The London-based curator and writer Aindrea Emelife has been appointed curator of Modern and contemporary art at the long-awaited Edo Museum of West African Art based in Benin City, Nigeria. The museum, designed by the UK architect David Adjaye, will house artefacts from the kingdom of Benin which British troops invaded in 1897, known as the Benin bronzes.
The looted Benin bronzes—a catch-all description that encompasses items made of ivory and brass as well as bronze—are now scattered in at least 160 museums and institutions worldwide. Emelife tells The Art Newspaper that cooperation with Western museums is key, especially in the area of restitution, and is “emblematic for how we engage and sustain Modern and contemporary African art”.
She adds: “In the pursuit of a truly global art ecosystem, one could envision a true and equitable circulation of cultures. If artworks, whether Italian or Nigerian, are great cultural ambassadors, these works, and the dialogue and histories embedded within them should circulate globally, so including African institutions like the Edo Museum of West African Art in that circulation. No culture has an absolute view on looking at the world, so the universal museum without reconfiguration becomes untenable and disables the idea of imagining all the world's futures.”
Emelife told the Financial Times last month that the new museum is due to open in stages from next year. “It will be a world-class arts, culture and heritage complex that will celebrate, research and conserve west African and diaspora art from antiquity up to the modern day, as well as heritage and history. Its ambitions and scope extend much further than a repository for Benin bronzes,” she added.

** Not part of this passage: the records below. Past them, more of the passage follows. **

Inductive pstep (c : PoolConfig) (accepts : PoolKey → str → bool) : psys → psys → Prop :=
  | st_start pw m ts t n l o tid k w :
      ts !! tid = None →
      pstep c accepts (mk_psys pw m ts t n l o)
        (mk_psys (<[tid := w]> pw) (pool_entry m k) (<[tid := Popping k (t + millis (acquire_timeout_ms c))]> ts) t n l o)
  | st_pop_hit pw m m' ts t n l o tid k d s :
      ts !! tid = Some (Popping k d) → pop_idle c t m k = (m', Some s) →
      pstep c accepts (mk_psys pw m ts t n l o)
        (mk_psys pw m' (<[tid := Holding k s]> ts) t n
           (<[s := HeldBy k tid]> (forget (evicted c t (idle (pool_at m k))) l)) o)
  | st_pop_miss pw m m' ts t n l o tid k d :
      ts !! tid = Some (Popping k d) → pop_idle c t m k = (m', None) →
      pstep c accepts (mk_psys pw m ts t n l o)
        (mk_psys pw m' (<[tid := Checking k d]> ts) t n
           (forget (evicted c t (idle (pool_at m k))) l) o)
  | st_create pw m ts t n l o tid k d :
      ts !! tid = Some (Checking k d) → check_limits c m k = CanCreate →
      pstep c accepts (mk_psys pw m ts t n l o)
        (mk_psys pw (start_connect m) (<[tid := Connecting k]> ts) t n l o)
  | st_full_expired pw m ts t n l o tid k d :
      ts !! tid = Some (Checking k d) → check_limits c m k ≠ CanCreate → d ≤ t →
      pstep c accepts (mk_psys pw m ts t n l o)
        (mk_psys pw (acquire_timeout m k) (<[tid := Finished]> ts) t n l o)
  | st_full_wait pw m ts t n l o tid k d :
      ts !! tid = Some (Checking k d) → check_limits c m k ≠ CanCreate → t < d →
      pstep c accepts (mk_psys pw m ts t n l o)
        (mk_psys pw (await_notified m k tid).1
           (<[tid := after_await k d (await_notified m k tid).2]> ts) t n l o)
  | st_timeout pw m ts t n l o tid k d :
      ts !! tid = Some (WaitingFor k d) → d ≤ t →
      pstep c accepts (mk_psys pw m ts t n l o)
        (mk_psys pw (acquire_timeout (drop_waiting m k tid) k) (<[tid := Finished]> ts) t n l o)
  | st_woken pw m ts t n l o tid k d :
      ts !! tid = Some (Woken k d) →
      pstep c accepts (mk_psys pw m ts t n l o) (mk_psys pw m (<[tid := Popping k d]> ts) t n l o)
  | st_woken_timeout pw m ts t n l o tid k d :
      ts !! tid = Some (Woken k d) → d ≤ t →
      pstep c accepts (mk_psys pw m ts t n l o)
        (mk_psys pw (acquire_timeout (drop_notified m k).1 k) (wake (drop_notified m k).2 (<[tid := Finished]> ts)) t n l o)
  | st_connected pw m ts t n l o tid k w :
      ts !! tid = Some (Connecting k) → pw !! tid = Some w → accepts k w = true →
      pstep c accepts (mk_psys pw m ts t n l o)
        (mk_psys pw (connect_ok m k) (<[tid := Holding k n]> ts) t (n + 1)
           (<[n := HeldBy k tid]> l) (<[n := k]> o))
  | st_connect_err pw m ts t n l o tid k :
      ts !! tid = Some (Connecting k) →
      pstep c accepts (mk_psys pw m ts t n l o)
        (mk_psys pw (connect_err m k) (<[tid := Finished]> ts) t n l o)
  | st_connect_panic pw m ts t n l o tid k :
      ts !! tid = Some (Connecting k) →
      pstep c accepts (mk_psys pw m ts t n l o)
        (mk_psys pw m (<[tid := Panicked]> ts) t n l o)
  | st_release pw m m' ts t n l o tid k s :
      ts !! tid = Some (Holding k s) → release_begin m k = (m', true) →
      pstep c accepts (mk_psys pw m ts t n l o)
        (mk_psys pw m' (<[tid := Resetting k s]> ts) t n (<[s := ResetBy k tid]> l) o)
  | st_release_gone pw m m' ts t n l o tid k s :
      ts !! tid = Some (Holding k s) → release_begin m k = (m', false) →
      pstep c accepts (mk_psys pw m ts t n l o)
        (mk_psys pw m' (<[tid := Finished]> ts) t n (delete s l) o)
  | st_drop pw m ts t n l o tid k s :
      ts !! tid = Some (Holding k s) →
      pstep c accepts (mk_psys pw m ts t n l o)
        (mk_psys pw m (<[tid := Finished]> ts) t n (<[s := Leaked k]> l) o)
  | st_reset_ok pw m ts t n l o tid k s :
      ts !! tid = Some (Resetting k s) →
      pstep c accepts (mk_psys pw m ts t n l o)
        (mk_psys pw (release_ok t m k s).1 (wake (release_ok t m k s).2 (<[tid := Finished]> ts)) t n
           (<[s := InPool k]> l) o)
  | st_reset_err pw m ts t n l o tid k s :
      ts !! tid = Some (Resetting k s) →
      pstep c accepts (mk_psys pw m ts t n l o)
        (mk_psys pw (release_err m) (<[tid := Finished]> ts) t n (delete s l) o)
  | st_tick pw m ts t t' n l o :
      t ≤ t' → pstep c accepts (mk_psys pw m ts t n l o) (mk_psys pw m ts t' n l o).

The Edo Museum is overseen by the Emowaa trust, a Nigerian non-profit organisation. The Art Newspaper reported earlier this month that the prospect of hundreds of looted treasures returning to Nigeria has given impetus to an array of museum construction plans.
Part of Emelife’s remit meanwhile includes building up a collection reflecting the development of Nigerian Modernism, spanning the 20th century to today. “It is exciting to give attention to this field at a time when the boom of contemporary African art and revitalised enthusiasm for restitution perhaps presents a disjointed timeline for art making in Nigeria,” Emelife tells The Art Newspaper.
“Artists such as Faith Ringgold, Jacob Lawrence and Betye Saar in the US were making work about their predicament at the same time as Nigeria’s Modernists such as Uche Okeke and Demas Nwoko were wrangling with a two-fold optimism and criticality in a post-independence Nigeria. I look forward to trying to enrich these dialogues and debates and presenting them to the world.” She adds that the museum has begun a second phase of fundraising connected to infrastructure encompassing research, education, exhibition space and programming.
“Thinking locally first, it is important to highlight the achievement of Nigeria and West Africa’s private collectors, who have ensured that art stays on the continent despite a deficit of museum infrastructure locally. We are keen to establish long-term loan agreements with collectors as well as institutional loan agreements with the West,” Emelife says.
Later this year Emelife will curate the exhibition Black Venus at Somerset House in London (20 July-24 September), which explores the representation of Black women through 40 mainly photographic works. She is also due to appear at Art for Tomorrow—the arts and culture talks programme organised by the Democracy and Culture Foundation—in Florence later this month (26-30 April).